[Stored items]
◇ ◇ ◇

(* ===== verification/Runtime.v ===== *)
(** * The run time of the switch ([wintap-switch/src/main.rs], [Runtime])

    The I/O-ring engine: every buffer slot has at most one operation in
    flight; a completed read is forwarded to the other endpoint as a write
    from the same buffer, a completed write turns into the next read; on
    shutdown every operation is cancelled and reaped.

    The memory the kernel may write (the registered buffers, the responses of
    overlapped requests) is kept beside the [Runtime] it belongs to.  Reading
    it while the kernel may write it, and freeing it while the kernel may use
    it, is undefined; so is a panic. *)

From S2P Require Import Prelude Words FrameParse Forwarding BufferPool Selection Completion.
From S2P Require Import Arguments Kernel Effects.

(** ** State *)

Record ActiveOperation := {
  completion : SlotCompletion;
  op_handle : Z;
  op_user_data : Z;
  is_write : bool;
  op_length : Z;
  queued : bool;
  submitted : bool;
  busy_retries : Z;
  drain_before_cancellation : bool;
}.

#[export] Instance ActiveOperation_eta : Eta ActiveOperation := λ a,
  Build_ActiveOperation (completion a) (op_handle a) (op_user_data a) (is_write a) (op_length a)
    (queued a) (submitted a) (busy_retries a) (drain_before_cancellation a).

(** The overlapped structure and the response belong to the kernel's side. *)
Record AdaptiveWait := { event : Z; request_interest : Z; pending : bool }.

#[export] Instance AdaptiveWait_eta : Eta AdaptiveWait := λ a,
  Build_AdaptiveWait (event a) (request_interest a) (pending a).

Record Endpoint := {
  id : EndpointId;
  guid : list Z;
  handle : Z;
  adaptive_wait : option AdaptiveWait;
}.

#[export] Instance Endpoint_eta : Eta Endpoint := λ e,
  Build_Endpoint (id e) (guid e) (handle e) (adaptive_wait e).

Record RuntimeStats := {
  enabled : bool;
  started : Z;
  last_report : Z;
  wait_calls : Z;
  signaled_wakes : Z;
  batches : Z;
  completions : Z;
  reads : Z;
  writes : Z;
  empty_reads : Z;
  max_batch : Z;
}.

#[export] Instance RuntimeStats_eta : Eta RuntimeStats := λ s,
  Build_RuntimeStats (enabled s) (started s) (last_report s) (wait_calls s) (signaled_wakes s)
    (batches s) (completions s) (reads s) (writes s) (empty_reads s) (max_batch s).

Record Runtime := {
  ring : Z;
  endpoints : list Endpoint;
  pool : BufferPool;
  active : list (option ActiveOperation);
  cancellations : list (option Z);
  operations_may_be_in_flight : bool;
  submission_queue_size : Z;
  reads_per_endpoint : Z;
  wait_operations : Z;
  completion_wait_milliseconds : Z;
  frame_maximum : Z;
  adaptive_polling : bool;
  polling_budget : Z;
  stats : RuntimeStats;
}.

#[export] Instance Runtime_eta : Eta Runtime := λ r,
  Build_Runtime (ring r) (endpoints r) (pool r) (active r) (cancellations r)
    (operations_may_be_in_flight r) (submission_queue_size r) (reads_per_endpoint r)
    (wait_operations r) (completion_wait_milliseconds r) (frame_maximum r) (adaptive_polling r)
    (polling_budget r) (stats r).

(** The process: the run time, the memory shared with the kernel, the kernel. *)
Record sys := {
  rt : Runtime;
  buffers : list (list Z);
  responses : list Z;              (* [satisfied] of each endpoint's wait response *)
  local_response : Z * Z;          (* version and flags of an enable response *)
  kern : kernel;
}.

#[export] Instance sys_eta : Eta sys := λ s,
  Build_sys (rt s) (buffers s) (responses s) (local_response s) (kern s).

Abbreviation P := (M sys os_ret).
Abbreviation call c := (do_call (S:=sys) (ret:=os_ret) c).

(** What the kernel may do to shared memory while a call runs. *)
Record shared_kept (s s' : sys) : Prop := {
  kept_rt : rt s' = rt s;
  kept_lengths : length <$> buffers s' = length <$> buffers s;
  kept_buffers i : (∀ h n u, ReadEntry h i n u ∉ taken (kern s) ++ built (kern s)) →
    at_index (buffers s') i = at_index (buffers s) i;
  kept_responses : length (responses s') = length (responses s);
}.

Definition os_contract : contract sys os_ret := λ w c s r s',
  shared_kept s s' ∧ answer c r (kern s) (kern s').

(** A computation that need not return: [Running] is a run that goes on, and
    [Aborted] the end of the process by [std::process::abort]. *)
Inductive outcome (A : Type) :=
  | Running
  | Aborted
  | Returned (r : result A error).
Arguments Running {A}.
Arguments Aborted {A}.
Arguments Returned {A} r.

Definition bind_outcome {A B} (f : A → P (outcome B)) (m : P (outcome A)) : P (outcome B) :=
  o ← m;
  match o with
  | Running => mret Running
  | Aborted => mret Aborted
  | Returned (Ok a) => f a
  | Returned (Err e) => mret (Returned (Err e))
  end.

Definition returned {A} (m : P (result A error)) : P (outcome A) := r ← m; mret (Returned r).

Notation "x ←! m ; k" := (bind_outcome (λ x, k) m)
  (at level 20, m at level 100, k at level 200, right associativity,
   format "x  ←!  m ;  '//' k") : rust_scope.

Notation "' x ←! m ; k" := (bind_outcome (λ y, match y with x => k end) m)
  (at level 20, x pattern, m at level 100, k at level 200, right associativity,
   format "' x  ←!  m ;  '//' k") : rust_scope.

(** [loop { body }] for at most [fuel] iterations. *)
Fixpoint forever {A B} (fuel : nat) (body : A → P (outcome (A + B))) (a : A) : P (outcome B) :=
  match fuel with
  | O => mret Running
  | S fuel =>
      r ←! body a;
      match r with
      | inl a => forever fuel body a
      | inr b => mret (Returned (Ok b))
      end
  end.

(** ** Access to the state *)

Definition self : P Runtime := s ← get; mret (rt s).
Definition update (f : Runtime → Runtime) : P unit := s ← get; put (s <| rt := f (rt s) |>).

Definition index {A} (l : list A) (i : Z) : P A := from_option (at_index l i).

(** Assignment through an index; out of range panics. *)
Definition set_index {A} (l : list A) (i : Z) (x : A) : P (list A) :=
  _ ← index l i; mret (<[Z.to_nat i := x]> l).

Definition set_active (i : Z) (a : option ActiveOperation) : P unit :=
  r ← self;
  l ← set_index (active r) i a;
  update (λ r, r <| active := l |>).

Definition set_cancellation (i : Z) (o : option Z) : P unit :=
  r ← self;
  l ← set_index (cancellations r) i o;
  update (λ r, r <| cancellations := l |>).

(** A method of the buffer pool, its error put in a message. *)
Definition pool_call {A} (f : BufferPool → BufferPool * result A SlotError) (text : string) :
    P (result A error) :=
  r ← self;
  let (p, o) := f (pool r) in
  _ ← update (λ r, r <| pool := p |>);
  mret (map_err (SlotFailure text) o).

(** [&self.buffers[slot][..length]]: undefined while the kernel owns the buffer. *)
Definition owns_buffer (k : kernel) (i : Z) : bool :=
  existsb (λ x, bool_decide (entry_slot x = Some i)) (taken k).

Definition read_buffer (i length : Z) : P (list Z) :=
  s ← get;
  if owns_buffer (kern s) i then undefined
  else b ← index (buffers s) i; from_option (slice b 0 length).

(** The last free of all registered buffers. *)
Definition free_buffers : P unit :=
  s ← get;
  if existsb (λ x, bool_decide (is_Some (entry_slot x))) (taken (kern s)) then undefined
  else put (s <| buffers := [] |>).

(** Reading, resetting or freeing the memory of an overlapped request. *)
Definition not_outstanding (o : overlapped) : P unit :=
  s ← get; if outstanding_of o (kern s) then undefined else mret tt.

Definition read_response (i : Z) : P Z :=
  _ ← not_outstanding (WaitOf i); s ← get; index (responses s) i.

Definition reset_response (i : Z) : P unit :=
  _ ← not_outstanding (WaitOf i);
  s ← get;
  l ← set_index (responses s) i 0;
  put (s <| responses := l |>).

Definition hr (operation : string) (m : P Z) : P (result unit error) :=
  status ← m; mret (check_hr status operation).

Definition win32 {A} (text : string) : P (result A error) :=
  e ← call GetLastError; mret (Err (Failure text [e])).

(** ** Statistics *)

Definition STATS_REPORT_INTERVAL : Z := 5 * 1000000000.

Definition update_stats (f : RuntimeStats → RuntimeStats) : P unit :=
  update (λ r, r <| stats := f (stats r) |>).

Definition RuntimeStats_new (enabled : bool) : P RuntimeStats :=
  now ← call InstantNow;
  mret {| enabled := enabled; started := now; last_report := now; wait_calls := 0;
          signaled_wakes := 0; batches := 0; completions := 0; reads := 0; writes := 0;
          empty_reads := 0; max_batch := 0 |}.

Definition record_wait_submission : P unit :=
  update_stats (λ s, s <| wait_calls := wrap 64 (wait_calls s + 1) |>).
Definition record_signaled_wake : P unit :=
  update_stats (λ s, s <| signaled_wakes := wrap 64 (signaled_wakes s + 1) |>).
Definition record_empty_read : P unit :=
  update_stats (λ s, s <| empty_reads := wrap 64 (empty_reads s + 1) |>).

(** [Instant::elapsed] *)
Definition elapsed (since : Z) : P Z := now ← call InstantNow; mret (Z.max (now - since) 0).

(** The averages are printed only. *)
Definition report (force : bool) : P unit :=
  r ← self;
  if negb (enabled (stats r)) then mret tt
  else
    quiet ← (if force then mret false
             else t ← elapsed (last_report (stats r)); mret (t <? STATS_REPORT_INTERVAL));
    if quiet : bool then mret tt
    else
      _ ← elapsed (started (stats r));
      _ ← call Eprintln;
      now ← call InstantNow;
      update_stats (λ s, s <| last_report := now |>).

Definition record_batch (reads_done writes_done : Z) : P unit :=
  let done := wrap 64 (reads_done + writes_done) in
  _ ← update_stats (λ s,
    s <| batches := wrap 64 (batches s + 1) |>
      <| completions := wrap 64 (completions s + done) |>
      <| reads := wrap 64 (reads s + reads_done) |>
      <| writes := wrap 64 (writes s + writes_done) |>
      <| max_batch := Z.max (max_batch s) done |>);
  report false.

(** ** Reads *)

Definition endpoint_for_slot (slot : Z) : P Endpoint :=
  r ← self;
  if reads_per_endpoint r =? 0 then undefined
  else index (endpoints r) (slot / reads_per_endpoint r).

Definition post_read (slot : Z) : P (result unit error) :=
  completion ←? pool_call (λ p, begin_read p slot) "begin read";
  endpoint ← endpoint_for_slot slot;
  r ← self;
  user_data ←? mret (encode_completion slot (completion_generation completion));
  _ ←? hr "BuildIoRingReadFile" (call (BuildIoRingReadFile (ring r) (handle endpoint)
         (wrap 32 slot) (wrap 32 (frame_maximum r)) user_data));
  user_data ←? mret (encode_completion slot (completion_generation completion));
  _ ← set_active slot (Some
        {| completion := completion; op_handle := handle endpoint; op_user_data := user_data;
           is_write := false; op_length := wrap 32 (frame_maximum r); queued := true;
           submitted := false; busy_retries := 0; drain_before_cancellation := false |});
  mret (Ok tt).

Definition mark_submitted (a : ActiveOperation) : ActiveOperation :=
  if queued a && negb (submitted a) then a <| submitted := true |> else a.

Definition submit_pending_operations : P (result unit error) :=
  r ← self;
  _ ←? hr "SubmitIoRing" (call (SubmitIoRing (ring r) 0 0));
  _ ← update (λ r, r <| active := map (option_map mark_submitted) (active r) |>
                     <| operations_may_be_in_flight := true |>);
  mret (Ok tt).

◇ ◇ ◇

(AIM OF THE TASK) Could you return exactly the lines above from the line with "#[export] Instance Endpoint_eta" to the line with "#[export] Instance RuntimeStats_eta", both included, and nothing else?

(FINAL ANSWER)
#[export] Instance Endpoint_eta : Eta Endpoint := λ e,
  Build_Endpoint (id e) (guid e) (handle e) (adaptive_wait e).

Record RuntimeStats := {
  enabled : bool;
  started : Z;
  last_report : Z;
  wait_calls : Z;
  signaled_wakes : Z;
  batches : Z;
  completions : Z;
  reads : Z;
  writes : Z;
  empty_reads : Z;
  max_batch : Z;
}.

#[export] Instance RuntimeStats_eta : Eta RuntimeStats := λ s,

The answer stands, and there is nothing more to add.